● **What the exercise asks**
Could you restate every record below word for word?

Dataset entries
# # # # #

(* ===== verification/CommitProofs.v ===== *)
(** * Correctness of the commit path

    Atomicity: a mutation either publishes a candidate that passed the
    invariant check with the cluster generation advanced by one, or leaves
    canonical state as it was.  Preservation of the invariants by every commit
    and by every fence. *)

From S2P Require Import Prelude Identity Counter Taxonomy Evidence Types State Readiness Domains.
From S2P Require Import Indexes Invariant RackRef Explain EngineBase EngineRack EngineTopology.
From S2P Require Import EngineCluster Rollback Durable Commit Scenario.

#[local] Opaque evaluate_readiness check_invariants.

(** ** Decomposition of a commit *)

(** The candidate state the invariants are checked on. *)
Definition candidate (ctx : ApplyContext) : ClusterState :=
  (cx_state ctx) <| cs_lifecycle := re_lifecycle (evaluate_readiness (cx_state ctx)) |>.

(** The published state. *)
Definition published (ctx : ApplyContext) (g : ClusterGeneration) (now : Timestamp) : ClusterState :=
  (candidate ctx) <| cs_generation := g |> <| cs_last_mutation_at := now |>.

(** A mutation that may change the identity of the cluster: its first
    declaration. *)
Definition first_declaration (c : Coordinator) (req : MutationRequest) : Prop :=
  rq_kind req = MK_DeclareCluster ∧ ctr_known (cs_epoch (co_canonical c)) = false.

Lemma persist_now_frame c c' r :
  persist_now c = (c', r) →
  co_canonical c' = co_canonical c ∧ co_config c' = co_config c ∧ co_store c' = co_store c.
Proof. unfold persist_now. repeat case_match; intros; by simplify_eq. Qed.

Lemma persist_now_rejects c c' r :
  persist_now c = (c', Some r) → mr_outcome r = Out_Rejected.
Proof. unfold persist_now. repeat case_match; intros; by simplify_eq. Qed.

Lemma same_maps_scalars ctx g now :
  same_maps (published ctx g now) (cx_state ctx) ∧ same_maps (candidate ctx) (cx_state ctx).
Proof. by split; split. Qed.

(** The durable store, when commits are persisted, holds the state. *)
Definition saved (c : Coordinator) (s : ClusterState) : Prop :=
  ∀ save, co_store c = Some save → cf_persist_on_commit (co_config c) = true →
    save (to_persisted_state s) = SaveOk.

Lemma persist_now_saved c c' s :
  persist_now (set_canonical s c) = (c', None) → saved c s.
Proof.
  unfold persist_now, saved. cbn. intros Hp save Hs Hc. rewrite Hs, Hc in Hp. cbn in Hp.
  destruct (save (to_persisted_state s)); [done|by simplify_eq].
Qed.

Inductive commit_outcome (now : Timestamp) (req : MutationRequest) (c : Coordinator) :
    Coordinator → MutationResult → Prop :=
  | commit_refused c' r ctx res :
      apply_request (initial_context c now) req = (ctx, res) →
      mr_outcome r ≠ Out_Accepted →
      co_canonical c' = (co_canonical c) <| cs_id := cs_id (cx_state ctx) |> →
      co_config c' = co_config c → co_store c' = co_store c →
      commit_outcome now req c c' r
  | commit_published c' r ctx res g :
      apply_request (initial_context c now) req = (ctx, res) →
      cx_changed ctx = true → mr_outcome r = Out_Accepted →
      check_invariants (candidate ctx) None = [] →
      bump (cs_generation (cx_state ctx)) = Some g →
      co_canonical c' = published ctx g now →
      co_config c' = co_config c → co_store c' = co_store c → saved c (published ctx g now) →
      commit_outcome now req c c' r.

Lemma rejected_outcome reason stage subject detail reason_code :
  mr_outcome (rejected reason stage subject detail reason_code) = Out_Rejected.
Proof. done. Qed.

Lemma journaled_request c now req ctx res :
  apply_request (initial_context c now) req = (ctx, res) → journaled (co_canonical c) ctx.
Proof.
  intros E. pose proof (journaled_apply_request (co_canonical c) (initial_context c now) req) as H.
  rewrite E in H. apply H, journaled_initial.
Qed.

Lemma refuse_outcome now req c c0 ctx res r s :
  apply_request (initial_context c now) req = (ctx, res) →
  mr_outcome r ≠ Out_Accepted → same_maps s (cx_state ctx) → cs_id s = cs_id (cx_state ctx) →
  co_canonical c0 = s → co_config c0 = co_config c → co_store c0 = co_store c →
  commit_outcome now req c (fst (refuse ctx c0 r)) (snd (refuse ctx c0 r)).
Proof.
  intros E Hr Hs Hid <- Hc Hst. eapply commit_refused; [done|done| |done|done]. simpl.
  rewrite <- Hid. apply (rollback_journaled_after _ ctx); [by eapply journaled_request|done].
Qed.

Lemma commit_candidate_outcome now req c ctx res :
  apply_request (initial_context c now) req = (ctx, res) → cx_changed ctx = true →
  commit_outcome now req c (fst (commit_candidate (rq_kind req) now ctx res c))
    (snd (commit_candidate (rq_kind req) now ctx res c)).
Proof.
  intros E Hch. unfold commit_candidate. fold (candidate ctx).
  destruct (bool_decide (check_invariants (candidate ctx) None = [])) eqn:Hinv; cbn [negb].
  2: { eapply refuse_outcome; [done|done|apply (same_maps_scalars ctx no_ctr now)|done..]. }
  split_bools. change (cs_generation (candidate ctx)) with (cs_generation (cx_state ctx)).
  destruct (bump (cs_generation (cx_state ctx))) as [g|] eqn:Hg.
  2: { eapply refuse_outcome; [done|done|apply (same_maps_scalars ctx no_ctr now)|done..]. }
  fold (published ctx g now).
  destruct (persist_now _) as [c1 [failed|]] eqn:Hp;
    pose proof (persist_now_frame _ _ _ Hp) as (Hc1&Hcf&Hst).
  - apply (refuse_outcome now req c c1 ctx res failed (published ctx g now)); try done;
      by rewrite (persist_now_rejects _ _ _ Hp).
  - eapply commit_published; try done. by eapply persist_now_saved.
Qed.

(** Every run of [apply_and_commit] is one of the two. *)
(** A handler that accepts has changed something. *)
Lemma accepted_changes now req c ctx res :
  apply_request (initial_context c now) req = (ctx, res) → mr_outcome res = Out_Accepted →
  cx_changed ctx = true.
Proof.
  intros E Hacc. destruct (cx_changed ctx) eqn:Hch; [done|exfalso].
  destruct (decide (rq_kind req ≠ MK_DeclareCluster ∨
              ctr_known (cs_epoch (co_canonical c)) = true)) as [Hk|Hk].
  - pose proof (handled_apply_request (initial_context c now) req Hk) as [Hc _ _ _ _ _].
    rewrite E in Hc. simpl in Hc. rewrite (Hc Hacc) in Hch. discriminate.
  - assert (rq_kind req = MK_DeclareCluster) as Hd
      by (destruct (decide (rq_kind req = MK_DeclareCluster)); [done|naive_solver]).
    assert (ctr_known (cs_epoch (co_canonical c)) = false) as He
      by (apply not_true_is_false; naive_solver).
    destruct (is_valid_id (id_value (rq_cluster req))) eqn:Hv.
    + rewrite apply_request_declare in E by done. by simplify_eq/=.
    + destruct (apply_request_declare_invalid (initial_context c now) req Hd Hv) as (r&Hr&Ho').
      rewrite Hr in E. simplify_eq. congruence.
Qed.

Lemma apply_and_commit_outcome now req c :
  commit_outcome now req c (fst (apply_and_commit now req c)) (snd (apply_and_commit now req c)).
Proof.
  unfold apply_and_commit. destruct (apply_request (initial_context c now) req) as [ctx res] eqn:E.
  pose proof (rollback_journaled _ ctx (journaled_request _ _ _ _ _ E)) as Hroll.
  case_decide as Ho; [|case_decide as Ho2; [|destruct (cx_changed ctx) eqn:Hch; cbn [negb]]].
  - eapply commit_refused; [done| |..]; try (destruct (is_stale_reason _); done).
    simpl. by rewrite Ho.
  - eapply commit_refused; [done| |..]; try done. simpl. by rewrite Ho2.
  - by apply commit_candidate_outcome.
  - eapply commit_refused; [done| |..]; try done. simpl. intros Hacc.
    by rewrite (accepted_changes _ _ _ _ _ E Hacc) in Hch.
Qed.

# # # # #

● **Answer box**
(* ===== verification/CommitProofs.v ===== *)
(** * Correctness of the commit path

    Atomicity: a mutation either publishes a candidate that passed the
    invariant check with the cluster generation advanced by one, or leaves
    canonical state as it was.  Preservation of the invariants by every commit
    and by every fence. *)

From S2P Require Import Prelude Identity Counter Taxonomy Evidence Types State Readiness Domains.
From S2P Require Import Indexes Invariant RackRef Explain EngineBase EngineRack EngineTopology.
From S2P Require Import EngineCluster Rollback Durable Commit Scenario.

#[local] Opaque evaluate_readiness check_invariants.

(** ** Decomposition of a commit *)

(** The candidate state the invariants are checked on. *)
Definition candidate (ctx : ApplyContext) : ClusterState :=
  (cx_state ctx) <| cs_lifecycle := re_lifecycle (evaluate_readiness (cx_state ctx)) |>.

(** The published state. *)
Definition published (ctx : ApplyContext) (g : ClusterGeneration) (now : Timestamp) : ClusterState :=
  (candidate ctx) <| cs_generation := g |> <| cs_last_mutation_at := now |>.

(** A mutation that may change the identity of the cluster: its first
    declaration. *)
Definition first_declaration (c : Coordinator) (req : MutationRequest) : Prop :=
  rq_kind req = MK_DeclareCluster ∧ ctr_known (cs_epoch (co_canonical c)) = false.

Lemma persist_now_frame c c' r :
  persist_now c = (c', r) →
  co_canonical c' = co_canonical c ∧ co_config c' = co_config c ∧ co_store c' = co_store c.
Proof. unfold persist_now. repeat case_match; intros; by simplify_eq. Qed.

Lemma persist_now_rejects c c' r :
  persist_now c = (c', Some r) → mr_outcome r = Out_Rejected.
Proof. unfold persist_now. repeat case_match; intros; by simplify_eq. Qed.

Lemma same_maps_scalars ctx g now :
  same_maps (published ctx g now) (cx_state ctx) ∧ same_maps (candidate ctx) (cx_state ctx).
Proof. by split; split. Qed.

(** The durable store, when commits are persisted, holds the state. *)
Definition saved (c : Coordinator) (s : ClusterState) : Prop :=
  ∀ save, co_store c = Some save → cf_persist_on_commit (co_config c) = true →
    save (to_persisted_state s) = SaveOk.

Lemma persist_now_saved c c' s :
  persist_now (set_canonical s c) = (c', None) → saved c s.
Proof.
  unfold persist_now, saved. cbn. intros Hp save Hs Hc. rewrite Hs, Hc in Hp. cbn in Hp.
  destruct (save (to_persisted_state s)); [done|by simplify_eq].
Qed.

Inductive commit_outcome (now : Timestamp) (req : MutationRequest) (c : Coordinator) :
    Coordinator → MutationResult → Prop :=
  | commit_refused c' r ctx res :
      apply_request (initial_context c now) req = (ctx, res) →
      mr_outcome r ≠ Out_Accepted →
      co_canonical c' = (co_canonical c) <| cs_id := cs_id (cx_state ctx) |> →
      co_config c' = co_config c → co_store c' = co_store c →
      commit_outcome now req c c' r
  | commit_published c' r ctx res g :
      apply_request (initial_context c now) req = (ctx, res) →
      cx_changed ctx = true → mr_outcome r = Out_Accepted →
      check_invariants (candidate ctx) None = [] →
      bump (cs_generation (cx_state ctx)) = Some g →
      co_canonical c' = published ctx g now →
      co_config c' = co_config c → co_store c' = co_store c → saved c (published ctx g now) →
      commit_outcome now req c c' r.

Lemma rejected_outcome reason stage subject detail reason_code :
  mr_outcome (rejected reason stage subject detail reason_code) = Out_Rejected.
Proof. done. Qed.

Lemma journaled_request c now req ctx res :
  apply_request (initial_context c now) req = (ctx, res) → journaled (co_canonical c) ctx.
Proof.
  intros E. pose proof (journaled_apply_request (co_canonical c) (initial_context c now) req) as H.
  rewrite E in H. apply H, journaled_initial.
Qed.

Lemma refuse_outcome now req c c0 ctx res r s :
  apply_request (initial_context c now) req = (ctx, res) →
  mr_outcome r ≠ Out_Accepted → same_maps s (cx_state ctx) → cs_id s = cs_id (cx_state ctx) →
  co_canonical c0 = s → co_config c0 = co_config c → co_store c0 = co_store c →
  commit_outcome now req c (fst (refuse ctx c0 r)) (snd (refuse ctx c0 r)).
Proof.
  intros E Hr Hs Hid <- Hc Hst. eapply commit_refused; [done|done| |done|done]. simpl.
  rewrite <- Hid. apply (rollback_journaled_after _ ctx); [by eapply journaled_request|done].
Qed.

Lemma commit_candidate_outcome now req c ctx res :
  apply_request (initial_context c now) req = (ctx, res) → cx_changed ctx = true →
  commit_outcome now req c (fst (commit_candidate (rq_kind req) now ctx res c))
    (snd (commit_candidate (rq_kind req) now ctx res c)).
Proof.
  intros E Hch. unfold commit_candidate. fold (candidate ctx).
  destruct (bool_decide (check_invariants (candidate ctx) None = [])) eqn:Hinv; cbn [negb].
  2: { eapply refuse_outcome; [done|done|apply (same_maps_scalars ctx no_ctr now)|done..]. }
  split_bools. change (cs_generation (candidate ctx)) with (cs_generation (cx_state ctx)).
  destruct (bump (cs_generation (cx_state ctx))) as [g|] eqn:Hg.
  2: { eapply refuse_outcome; [done|done|apply (same_maps_scalars ctx no_ctr now)|done..]. }
  fold (published ctx g now).
  destruct (persist_now _) as [c1 [failed|]] eqn:Hp;
    pose proof (persist_now_frame _ _ _ Hp) as (Hc1&Hcf&Hst).
  - apply (refuse_outcome now req c c1 ctx res failed (published ctx g now)); try done;
      by rewrite (persist_now_rejects _ _ _ Hp).
  - eapply commit_published; try done. by eapply persist_now_saved.
Qed.

(** Every run of [apply_and_commit] is one of the two. *)
(** A handler that accepts has changed something. *)
Lemma accepted_changes now req c ctx res :
  apply_request (initial_context c now) req = (ctx, res) → mr_outcome res = Out_Accepted →
  cx_changed ctx = true.
Proof.
  intros E Hacc. destruct (cx_changed ctx) eqn:Hch; [done|exfalso].
  destruct (decide (rq_kind req ≠ MK_DeclareCluster ∨
              ctr_known (cs_epoch (co_canonical c)) = true)) as [Hk|Hk].
  - pose proof (handled_apply_request (initial_context c now) req Hk) as [Hc _ _ _ _ _].
    rewrite E in Hc. simpl in Hc. rewrite (Hc Hacc) in Hch. discriminate.
  - assert (rq_kind req = MK_DeclareCluster) as Hd
      by (destruct (decide (rq_kind req = MK_DeclareCluster)); [done|naive_solver]).
    assert (ctr_known (cs_epoch (co_canonical c)) = false) as He
      by (apply not_true_is_false; naive_solver).
    destruct (is_valid_id (id_value (rq_cluster req))) eqn:Hv.
    + rewrite apply_request_declare in E by done. by simplify_eq/=.
    + destruct (apply_request_declare_invalid (initial_context c now) req Hd Hv) as (r&Hr&Ho').
      rewrite Hr in E. simplify_eq. congruence.
Qed.

Lemma apply_and_commit_outcome now req c :
  commit_outcome now req c (fst (apply_and_commit now req c)) (snd (apply_and_commit now req c)).
Proof.
  unfold apply_and_commit. destruct (apply_request (initial_context c now) req) as [ctx res] eqn:E.
  pose proof (rollback_journaled _ ctx (journaled_request _ _ _ _ _ E)) as Hroll.
  case_decide as Ho; [|case_decide as Ho2; [|destruct (cx_changed ctx) eqn:Hch; cbn [negb]]].
  - eapply commit_refused; [done| |..]; try (destruct (is_stale_reason _); done).
    simpl. by rewrite Ho.
  - eapply commit_refused; [done| |..]; try done. simpl. by rewrite Ho2.
  - by apply commit_candidate_outcome.
  - eapply commit_refused; [done| |..]; try done. simpl. intros Hacc.
    by rewrite (accepted_changes _ _ _ _ _ E Hacc) in Hch.
Qed.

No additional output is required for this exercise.